- BRIEF -
Your answer should consist only of the lines from the line containing "(** Code unit of a character. *)" through the last line below, each repeated exactly.

- EXERCISE DATA -
(** * Flashcard generation engine of the study app

    A shallow embedding of the server side of the flashcard generator
    (the Hono application: sizing estimator, key-term extractor, the four
    heuristic card builders, the heuristic coordinator, the AI tier
    coordinator and the request handler) together with the properties
    that the design document states about them, and of what stands around
    it: persistence, the progress, upload and listing endpoints, the answer
    checker and the navigation of the study view, and the file picker of
    the client.

    Conventions of the embedding.
    - A JavaScript string is a [string]; each [ascii] is read as one
      UTF-16 code unit in the range U+0000..U+00FF, so the development
      covers notes written in Latin-1.  [String.length] is the JavaScript
      [length].
    - Non-negative JavaScript integers (counts, indices, targets) are
      [nat]; clock readings are [N].
    - Arithmetic on doubles.  The code multiplies a count by 0.7, 0.5, 0.4,
      0.3 or 0.2 and takes [Math.floor] or [Math.ceil]; the embedding uses
      exact integer arithmetic ([n * 7 / 10] for the floor of [n * 0.7],
      [(n * 3 + 9) / 10] for the ceiling of [n * 0.3]).  The two agree
      wherever the result is used.  0.5 is a double.  The doubles nearest
      to 0.2 and 0.4 lie above them by a relative 2^-54, less than half a
      unit in the last place, so a product that is an integer exactly is
      rounded to that integer.  The double nearest to 0.3 lies below it,
      which a ceiling absorbs.  The double nearest to 0.7 lies below it as
      well, and a floor does not absorb that ([90 * 0.7] evaluates to
      62.99999999999999), but the floor of [n * 0.7] is only used under
      [Math.min(10, ...)]: from [n = 15] on both sides are 10, and below
      that the only integer product, [10 * 0.7], evaluates to 7.
    - [console.log] is not modelled.
    - [null] results are [None]. *)

From Stdlib Require Import Strings.String Strings.Ascii Lists.List.
From Stdlib Require Import Arith.Arith NArith.NArith Bool.Bool Lia.
From Stdlib Require Import Sorting.Permutation Sorting.Sorted.
From Stdlib Require Import Numbers.DecimalString Numbers.DecimalPos Numbers.DecimalN.
From Stdlib Require Import ZArith.ZArith QArith.QArith QArith.Qround.
Import ListNotations.
Open Scope string_scope.
Open Scope list_scope.
Open Scope nat_scope.

(** Concatenation of strings, as in a template literal. *)
Infix "+:+" := String.append (at level 60, right associativity).

(** ** JavaScript string primitives *)

Module Js.

(** Code unit of a character. *)
Definition code (c : ascii) : nat := nat_of_ascii c.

- REPLY TO THE TASK -
(** Code unit of a character. *)
Definition code (c : ascii) : nat := nat_of_ascii c.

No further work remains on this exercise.